FDA accepts Tau Therapeutics' mibefradil IND for treatment of cancer

Feb 28 2012

Tau Therapeutics LLC, a pharmaceutical company developing T-type calcium channel inhibitors for the treatment of solid tumors, announced today that its investigational new drug application (IND 109196) for its novel drug mibefradil has been accepted by the Food and Drug Administration (FDA).

The company plans to commence a Phase I trial with mibefradil in normal healthy volunteers on March 2, 2012. The company also plans to initiate the very first Phase Ib cancer clinical trial of a T-type calcium channel blocker with mibefradil in conjunction with the National Cancer Institute's Adult Brain Tumor Consortium in patients with recurrent high-grade glioma in the spring.

"FDA acceptance of our IND is a significant milestone for Tau," said Andrew J. Krouse, President and CEO. "Mibefradil represents not only our lead clinical candidate but also a new platform of T-type calcium channel inhibition which offers the promise for treating some of the most serious forms of cancer."

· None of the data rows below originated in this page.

(** * The Chronos forecaster adapter (sktime/forecasting/chronos.py)

    A shallow embedding of [ChronosForecaster]: its constructor, [_fit],
    [_predict] and the two module-level helpers [_same_index] and
    [_frame2numpy], followed by the properties of the adapter.

    Conventions of the embedding.
    - Python objects that are mutated or shared live in an explicit
      [world]: the adapter instance ([self]), the store of data frames
      (frames are passed by reference, [copy] allocates), the process-wide
      random state that [transformers.set_seed] resets, the state of the
      model store that [from_pretrained] reads, and the log of calls made
      to the pretrained pipeline.
    - Methods are computations in a state-and-exception monad [M] over
      that world; a raised exception keeps the state reached so far.
    - Time points are integers (an integer time index with unit step);
      an instance key of a panel is an integer label.
    - Cell values range over an abstract numeric type [V] with the
      operations numpy needs for a median and the rounding to single
      precision; nothing is assumed about them unless a theorem says so.
    - The pretrained pipeline, its loader and the random generators are
      external: they are operations of the class [External]. *)

From stdpp Require Import base gmap strings list sorting.
From Stdlib Require Import ZArith Lia.

(** ** Python values and exceptions *)

(** Values a configuration dictionary may hold; a float is kept as the
    fraction it denotes. *)
Inductive pyval : Type :=
| PyNone
| PyBool (b : bool)
| PyInt (n : Z)
| PyFloat (num : Z) (den : positive)
| PyStr (s : string)
| PyDtype (name : string).

Inductive exn : Type :=
| AssertionError
| ValueError
| IndexError
| KeyError
| AttributeError
| TypeError
| ReferenceError
| ExternalError (code : Z).

(** ** Numeric cells *)

Class Numeric (V : Type) : Type := {
  (** [a <= b] on numbers *)
  Vleb : V -> V -> bool;
  (** arithmetic mean of two numbers *)
  Vmean2 : V -> V -> V;
  Vnan : V;
  Vis_nan : V -> bool;
  (** rounding to single precision: [np.float32], [torch.Tensor] *)
  float32 : V -> V
}.

(** The laws of order and mean that numbers obey. *)
Class NumericOrder (V : Type) `{!Numeric V} : Prop := {
  Vleb_total : forall a b : V, Vleb a b \/ Vleb b a;
  Vleb_trans : forall a b c : V, Vleb a b -> Vleb b c -> Vleb a c;
  Vmean2_between :
    forall a b : V, Vleb a b -> Vleb a (Vmean2 a b) /\ Vleb (Vmean2 a b) b
}.

(** ** Pieces of Python, numpy and pandas used by the adapter *)

(** [max(xs)] of the Python builtins: raises on an empty sequence. *)
Definition py_max (xs : list Z) : exn + Z :=
  match xs with
  | [] => inl ValueError
  | x :: xs' => inr (foldr Z.max x xs')
  end.

(** [a[start:]] for a sequence: a negative start counts from the end and
    is clipped at the beginning, a start past the end gives nothing. *)
Definition py_slice_from {A : Type} (start : Z) (a : list A) : list A :=
  let n := Z.of_nat (length a) in
  let s := if (start <? 0)%Z then Z.max 0 (n + start) else Z.min n start in
  drop (Z.to_nat s) a.

(** [np.unique] of a one-dimensional integer array: the sorted distinct
    elements. *)
Definition np_unique (xs : list Z) : list Z :=
  merge_sort Z.le (remove_dups xs).

(** [a.repeat(n)]: each element [n] times in a row. *)
Definition np_repeat {A : Type} (n : nat) (a : list A) : list A :=
  flat_map (replicate n) a.

(** [lst * n] on a Python list: [n] copies end to end. *)
Definition py_list_mul {A : Type} (lst : list A) (n : nat) : list A :=
  concat (replicate n lst).

(** Column [j] of a two-dimensional array given by its rows: [a[:, j]]. *)
Definition column {A : Type} (j : nat) (rows : list (list A)) : list A :=
  omap (fun r => r !! j) rows.

(** A two-dimensional array is kept as the list of its rows; the arrays
    below are rectangular (every data frame and every tensor is), and
    the number of columns is read off the first row. *)
Definition ncols {A : Type} (rows : list (list A)) : nat :=
  match rows with
  | [] => 0
  | r :: _ => length r
  end.

(** Cut a list into [k] consecutive pieces of [n] elements. *)
Fixpoint chunks {A : Type} (k n : nat) (l : list A) : list (list A) :=
  match k with
  | O => []
  | S k' => take n l :: chunks k' n (drop n l)
  end.

(** [a.reshape((-1, length, c))] for an array [a] of [c] columns given
    by its rows: the leading dimension is inferred, which needs a
    non-zero [length * c] dividing the size of [a]. *)
Definition np_reshape3 {A : Type} (rows : list (list A)) (len c : nat)
  : exn + list (list (list A)) :=
  if decide (len * c = 0) then inl ValueError
  else if decide ((length rows * c) `mod` (len * c) = 0)
       then inr (chunks (length rows `div` len) len rows)
       else inl ValueError.

(** [np.stack(arrays, axis=1)] of one-dimensional arrays: the arrays
    become the columns of the result; there must be at least one and all
    of one length. *)
Definition np_stack_axis1 {A : Type} (arrays : list (list A))
  : exn + list (list A) :=
  match arrays with
  | [] => inl ValueError
  | a0 :: rest =>
      if forallb (fun a => bool_decide (length a = length a0)) rest
      then inr (map (fun j => column j arrays) (seq 0 (length a0)))
      else inl ValueError
  end.

Section Median.
Context {V : Type} `{Numeric V}.

(** [np.median] of a one-dimensional array: the middle value of a
    sorted copy, the mean of the two middle values when the length is
    even; not-a-number for an empty array or when one is present. *)
Definition np_median_1d (a : list V) : V :=
  let n := length a in
  let part := merge_sort (fun x y => Vleb x y) a in
  if existsb Vis_nan a then Vnan
  else match n with
       | O => Vnan
       | _ => if Nat.even n
              then match part !! (n `div` 2 - 1), part !! (n `div` 2) with
                   | Some lo, Some hi => Vmean2 lo hi
                   | _, _ => Vnan
                   end
              else default Vnan (part !! (n `div` 2))
       end.

(** [np.median(a, axis=0)] of a two-dimensional array: one median per
    column, taken over the rows. *)
Definition np_median_axis0 (a : list (list V)) : list V :=
  map (fun j => np_median_1d (column j a)) (seq 0 (ncols a)).

End Median.

(** ** Data frames and forecasting horizons *)

(** The row labels of a frame: a flat index of time points, or a
    two-level index of (instance key, time point) pairs. *)
Inductive pd_index : Type :=
| Index (labels : list Z)
| MultiIndex (labels : list (Z * Z)).

Definition index_length (ix : pd_index) : nat :=
  match ix with
  | Index ts => length ts
  | MultiIndex rows => length rows
  end.

(** [index.get_level_values(-1)]: the time points. *)
Definition get_level_values_last (ix : pd_index) : list Z :=
  match ix with
  | Index ts => ts
  | MultiIndex rows => map snd rows
  end.

(** Keep the labels whose mask entry is true. *)
Fixpoint mask_filter {A : Type} (mask : list bool) (l : list A) : list A :=
  match mask, l with
  | b :: mask', x :: l' =>
      if b then x :: mask_filter mask' l' else mask_filter mask' l'
  | _, _ => []
  end.

Definition index_mask (mask : list bool) (ix : pd_index) : pd_index :=
  match ix with
  | Index ts => Index (mask_filter mask ts)
  | MultiIndex rows => MultiIndex (mask_filter mask rows)
  end.

Section Frames.
Context {V : Type}.

Record DataFrame : Type := {
  df_index : pd_index;
  df_index_names : list (option string);
  df_columns : list string;
  (** the cells, row by row; as many rows as labels, as many cells in
      a row as columns *)
  df_values : list (list V)
}.

(** [pd.DataFrame(data, index=index, columns=columns)] for a
    two-dimensional [data] of [width] columns (an array keeps its
    second dimension also when it has no rows): the shapes must
    agree. *)
Definition pd_DataFrame (data : list (list V)) (width : nat)
    (ix : pd_index) (names : list (option string)) (cols : list string)
  : exn + DataFrame :=
  if decide (length data = index_length ix
             /\ width = length cols
             /\ Forall (fun r => length r = width) data)
  then inr {| df_index := ix; df_index_names := names;
              df_columns := cols; df_values := data |}
  else inl ValueError.

(** [df.index.names = names] *)
Definition set_index_names (names : list (option string)) (df : DataFrame)
  : DataFrame :=
  {| df_index := df_index df; df_index_names := names;
     df_columns := df_columns df; df_values := df_values df |}.

(** [df.loc[mask]] for a boolean mask over the rows. *)
Definition loc_mask (df : DataFrame) (mask : list bool) : DataFrame :=
  {| df_index := index_mask mask (df_index df);
     df_index_names := df_index_names df;
     df_columns := df_columns df;
     df_values := mask_filter mask (df_values df) |}.
End Frames.
Arguments DataFrame : clear implicits.

(** A forecasting horizon: time points, either offsets from the cutoff
    or absolute. *)
Record ForecastingHorizon : Type := {
  fh_values : list Z;
  is_relative : bool
}.

(** Modelled from the spec: [ForecastingHorizon.to_relative] of the
    framework base package is not part of the sources; the horizon is a
    set of future time points or step offsets relative to the end of the
    historical series, so an absolute point becomes its distance from
    the cutoff. *)
Definition to_relative (fh : ForecastingHorizon) (cutoff : Z) : list Z :=
  if is_relative fh then fh_values fh
  else map (fun t => (t - cutoff)%Z) (fh_values fh).

(** Modelled from the spec: [ForecastingHorizon.to_absolute] of the
    framework base package is not part of the sources; a step offset is
    absolutized against the last observed time point. *)
Definition to_absolute (fh : ForecastingHorizon) (cutoff : Z) : list Z :=
  if is_relative fh then map (fun k => (cutoff + k)%Z) (fh_values fh)
  else fh_values fh.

Mibefradil, the company's first drug to enter clinical trials, has been used extensively in humans as a hypertension drug and has a well-known safety profile. Tau Therapeutics has repositioned mibefradil as an oncology drug for use in solid tumors. When used in the company's proprietary approach Interlaced Therapy™, mibefradil demonstrates excellent pre-clinical efficacy in brain, pancreatic, ovarian, and breast cancers by overcoming chemotherapeutic drug resistance and prolonging lifespan. Research with mibefradil and Interlaced Therapy™ has been conducted at Duke University's Preston Robert Tisch Brain Tumor Center, the University of Virginia Cancer Center, Johns Hopkins' Sidney Kimmel Cancer Center, and Tulane University Cancer Center.